[Assigned task] Your reply should be a single number, the count of lines in the records that contain "trimEnd".

[Data in this exercise]
(** Round trip of the routes response type, for distances that survive the
    [f32] to JSON to [f32] trip. *)
Theorem routes_response_round_trip (r : GetRoutesReponse) :
  Forall (fun x => f32_round_trips (distance_meters x)) (routes r) ->
  deser_GetRoutesReponse (num:=num) (ser_GetRoutesReponse r) = inr r.
Proof.
  destruct r as [rs]. simpl. intros Hf.
  unfold deser_GetRoutesReponse, ser_GetRoutesReponse. simpl.
  unfold field_required. simpl.
  rewrite (deser_seq_map_ser _ _ _ deser_ser_route rs Hf). reflexivity.
Qed.

(** The /places route looks only at the query pairs named text_query: any
    other query parameter, in any position, changes nothing. *)
Theorem places_route_other_params_ignored (s : AppState)
    (query : list (string * string)) (b : string) (order : bool)
    (up : http_request -> upstream_outcome) :
  places_route (num:=num) s query b order up =
  places_route s (members "text_query" query) b order up.
Proof.
  unfold places_route. rewrite deser_query_members. reflexivity.
Qed.
(** * KYLLM-AgentChatUI: the Thread view and the LLM visualization tool

    A shallow embedding of the event handlers and effects of

      - the source of the [Thread] component (with its inline copy of
        [LLMVizTool]): [handleSubmit], [handleRegenerate], the effect on
        [stream.error], the effect on [messages], [chatStarted];
      - [src/components/thread/tools/llm-visualizer.tsx], the stand-alone
        copy of [LLMVizTool]: [handleControlSubmit];

    together with the properties the specification states about them.

    JavaScript values are modelled as the code has them: strings are
    sequences of UTF-16 code units, [string | undefined] is an [option],
    React state and refs are fields of a record that the handlers thread
    through, calls to the external collaborators ([stream.submit],
    [toast.error], [console.error], [uuidv4]) are appended to a log, and a
    handler completes either normally or by throwing.  A handler reads the
    values of the render it was created in and never reads a state cell
    after setting it, so applying a setter at once is the same as queueing
    it for the next render. *)

From Stdlib Require Import Ascii String.
From Stdlib Require Import List Bool Arith NArith ZArith Lia.
From Stdlib Require Decimal DecimalNat DecimalString DecimalFacts.
From Stdlib Require FinFun Finite.
Import ListNotations.

(* ------------------------------------------------------------------ *)
(** * JavaScript strings *)

Module JsString.

(** A JavaScript string is a finite sequence of UTF-16 code units. *)
Definition t := list N.

Definition of_ascii (s : string) : t :=
  List.map N_of_ascii (list_ascii_of_string s).

Definition eqb (a b : t) : bool :=
  if list_eq_dec N.eq_dec a b then true else false.

(** [ToBoolean] on a string: only the empty string is falsy. *)
Definition truthy (s : t) : bool :=
  match s with [] => false | _ :: _ => true end.

(** [ToBoolean] on [string | undefined]. *)
Definition truthy_opt (s : option t) : bool :=
  match s with None => false | Some s => truthy s end.

(** ECMAScript [WhiteSpace] and [LineTerminator] code points, the ones
    [String.prototype.trim] strips.  All of them lie in the Basic
    Multilingual Plane, so the test on code units is exact. *)
Definition is_white_space (c : N) : bool :=
  ((9 <=? c) && (c <=? 13)        (* TAB, LF, VT, FF, CR *)
   || (c =? 32)                   (* SPACE *)
   || (c =? 160)                  (* NO-BREAK SPACE *)
   || (c =? 5760)                 (* U+1680 *)
   || ((8192 <=? c) && (c <=? 8202))  (* U+2000 .. U+200A *)
   || (c =? 8232) || (c =? 8233)  (* LS, PS *)
   || (c =? 8239)                 (* U+202F *)
   || (c =? 8287)                 (* U+205F *)
   || (c =? 12288)                (* U+3000 *)
   || (c =? 65279))%N.            (* U+FEFF *)

Fixpoint trimStart (s : t) : t :=
  match s with
  | [] => []
  | c :: r => if is_white_space c then trimStart r else s
  end.

Definition trimEnd (s : t) : t := rev (trimStart (rev s)).

Definition trim (s : t) : t := trimEnd (trimStart s).

(** Lower-case hexadecimal digit of a value below 16. *)
Definition hex_digit (d : N) : N :=
  (if d <? 10 then 48 + d else 87 + d)%N.

(** The six code units [\uXXXX] of a code unit. *)
Definition unicode_escape (c : N) : t :=
  [92; 117;
   hex_digit ((c / 4096) mod 16); hex_digit ((c / 256) mod 16);
   hex_digit ((c / 16) mod 16); hex_digit (c mod 16)]%N.

Definition is_leading_surrogate (c : N) : bool :=
  ((55296 <=? c) && (c <=? 56319))%N.
Definition is_trailing_surrogate (c : N) : bool :=
  ((56320 <=? c) && (c <=? 57343))%N.

(** Escape of one code point that is not part of a surrogate pair
    (ECMAScript [QuoteJSONString], table of single-character escapes). *)
Definition json_escape_unit (c : N) : t :=
  (if c =? 8 then [92; 98]            (* \b *)
   else if c =? 9 then [92; 116]      (* \t *)
   else if c =? 10 then [92; 110]     (* \n *)
   else if c =? 12 then [92; 102]     (* \f *)
   else if c =? 13 then [92; 114]     (* \r *)
   else if c =? 34 then [92; 34]      (* quotation mark *)
   else if c =? 92 then [92; 92]      (* reverse solidus *)
   else if c <? 32 then unicode_escape c
   else if is_leading_surrogate c || is_trailing_surrogate c
        then unicode_escape c
   else [c])%N.

(** Body of [QuoteJSONString]: a well-formed surrogate pair is copied,
    every other code point goes through [json_escape_unit]. *)
Fixpoint json_escape (s : t) : t :=
  match s with
  | [] => []
  | c :: r =>
      match r with
      | d :: r' =>
          if is_leading_surrogate c && is_trailing_surrogate d
          then c :: d :: json_escape r'
          else json_escape_unit c ++ json_escape r
      | [] => json_escape_unit c
      end
  end.

Definition QuoteJSONString (s : t) : t :=
  [34%N] ++ json_escape s ++ [34%N].

End JsString.

Definition jsstring : Type := JsString.t.
Definition js : string -> jsstring := JsString.of_ascii.

(* ------------------------------------------------------------------ *)
(** * [JSON.stringify] on the objects the code builds *)

Module JSON.

(** An object literal whose property values are of type
    [string | undefined], in property creation order (none of the keys
    used is an array index, so this is also the enumeration order). *)
Definition object : Type := list (jsstring * option jsstring).

(** [SerializeJSONProperty] for each own property: a property whose value
    is [undefined] is left out. *)
Fixpoint members (o : object) : list jsstring :=
  match o with
  | [] => []
  | (_, None) :: r => members r
  | (k, Some v) :: r =>
      (JsString.QuoteJSONString k ++ [58%N] ++ JsString.QuoteJSONString v)
        :: members r
  end.

Fixpoint join_comma (parts : list jsstring) : jsstring :=
  match parts with
  | [] => []
  | p :: r =>
      match r with
      | [] => p
      | _ :: _ => p ++ [44%N] ++ join_comma r
      end
  end.

Definition stringify (o : object) : jsstring :=
  [123%N] ++ join_comma (members o) ++ [125%N].

End JSON.

(* ------------------------------------------------------------------ *)
(** * Array helpers *)

Module JsArray.

Section Generic.
Variable A : Type.

(** [Array.prototype.findLastIndex]: the greatest index whose element
    satisfies [p], or [-1]; [i] is the index of the head of [l]. *)
Fixpoint findLastIndex_from (p : A -> bool) (l : list A) (i : Z) : Z :=
  match l with
  | [] => (-1)%Z
  | x :: r =>
      let k := findLastIndex_from p r (i + 1) in
      if (k =? -1)%Z then (if p x then i else (-1)%Z) else k
  end.

Definition findLastIndex (p : A -> bool) (l : list A) : Z :=
  findLastIndex_from p l 0.

(** [Array.prototype.slice(start, end)], with the relative indices
    clamped as ECMAScript does. *)
Definition slice (start finish : Z) (l : list A) : list A :=
  let len := Z.of_nat (length l) in
  let clamp k := if (k <? 0)%Z then Z.max (len + k) 0 else Z.min k len in
  let s := clamp start in
  let e := clamp finish in
  firstn (Z.to_nat (e - s)) (skipn (Z.to_nat s) l).

(** [l[i]], [None] standing for [undefined]. *)
Definition index (l : list A) (i : Z) : option A :=
  if (i <? 0)%Z then None else nth_error l (Z.to_nat i).
End Generic.

Arguments findLastIndex_from {A} p l i.
Arguments findLastIndex {A} p l.
Arguments slice {A} start finish l.
Arguments index {A} l i.

End JsArray.

(* ------------------------------------------------------------------ *)
(** * Messages and the stream context *)

(** A value of type [T | null | undefined]. *)
Inductive Nullable (A : Type) : Type :=
| undefined : Nullable A
| null : Nullable A
| defined : A -> Nullable A.
Arguments undefined {A}.
Arguments null {A}.
Arguments defined {A} _.

Module Message.

(** The [type] discriminant of the SDK's [Message] union. *)
Inductive kind : Type := human | ai | tool | system | function | remove.

Definition kind_eqb (a b : kind) : bool :=
  match a, b with
  | human, human | ai, ai | tool, tool
  | system, system | function, function | remove, remove => true
  | _, _ => false
  end.

Record tool_call : Type := mkToolCall {
  tc_name : jsstring;
  tc_id : jsstring
}.

(** The fields of a message this code and its reconciliation helper look
    at.  A message built by a handler has [id], [type] and [content] only:
    no tool calls and no [tool_call_id]. *)
Record t : Type := mk {
  id : option jsstring;
  type : kind;
  content : jsstring;
  tool_calls : list tool_call;
  tool_call_id : option jsstring
}.

(** The object literal [{ id, type: "human", content }]. *)
Definition human_literal (i c : jsstring) : t :=
  {| id := Some i; type := human; content := c;
     tool_calls := []; tool_call_id := None |}.

End Message.

(** Modelled from the spec: the SDK's [Checkpoint] type is not declared in
    the sources; the glossary calls it an opaque backend-provided marker
    identifying a point in the conversation history. *)
Inductive Checkpoint : Type := CheckpointMarker (marker : jsstring).

(** The graph state [stream.submit]'s optimistic projection works on: its
    [messages] key (which may be missing) and the other keys, kept as they
    are by the object spread. *)
Module Values.
Record t : Type := mk {
  messages : option (list Message.t);
  rest : list (jsstring * jsstring)
}.

(** [prev?.messages]. *)
Definition messages_of (prev : option t) : option (list Message.t) :=
  match prev with
  | None => None
  | Some v => messages v
  end.

(** [prev?.messages ?? []]. *)
Definition messages_or_empty (prev : option t) : list Message.t :=
  match messages_of prev with
  | Some ms => ms
  | None => []
  end.

(** [{ ...prev, messages: ms }]: spreading [undefined] adds no key. *)
Definition spread_with_messages (prev : option t) (ms : list Message.t) : t :=
  {| messages := Some ms;
     rest := match prev with None => [] | Some v => rest v end |}.
End Values.

Module Submit.
(** Second argument of [stream.submit]; [checkpoint] is [None] when the
    options object has no such key. *)
Record options : Type := mkOptions {
  checkpoint : option (Nullable Checkpoint);
  streamMode : list jsstring;
  optimisticValues : option Values.t -> Values.t
}.

(** One call [stream.submit(values, options)]; [values] is [None] for
    [undefined] and [Some ms] for [{ messages: ms }]. *)
Record call : Type := mkCall {
  values : option (list Message.t);
  opts : options
}.
End Submit.

Module Stream.
Record error_value : Type := mkError {
  message : option jsstring
}.

(** What the component reads from [useStreamContext()].  [messages] is
    [None] for the absent list that [messages?.length] guards against;
    [error] is [None] when [stream.error] is falsy. *)
Record t : Type := mk {
  messages : option (list Message.t);
  isLoading : bool;
  error : option error_value
}.
End Stream.

(* ------------------------------------------------------------------ *)
(** * The state of the Thread view *)

(** A call to [toast.error(title, { description })]. *)
Record Toast : Type := mkToast {
  toast_title : jsstring;
  toast_description : option jsstring
}.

[Reply] 2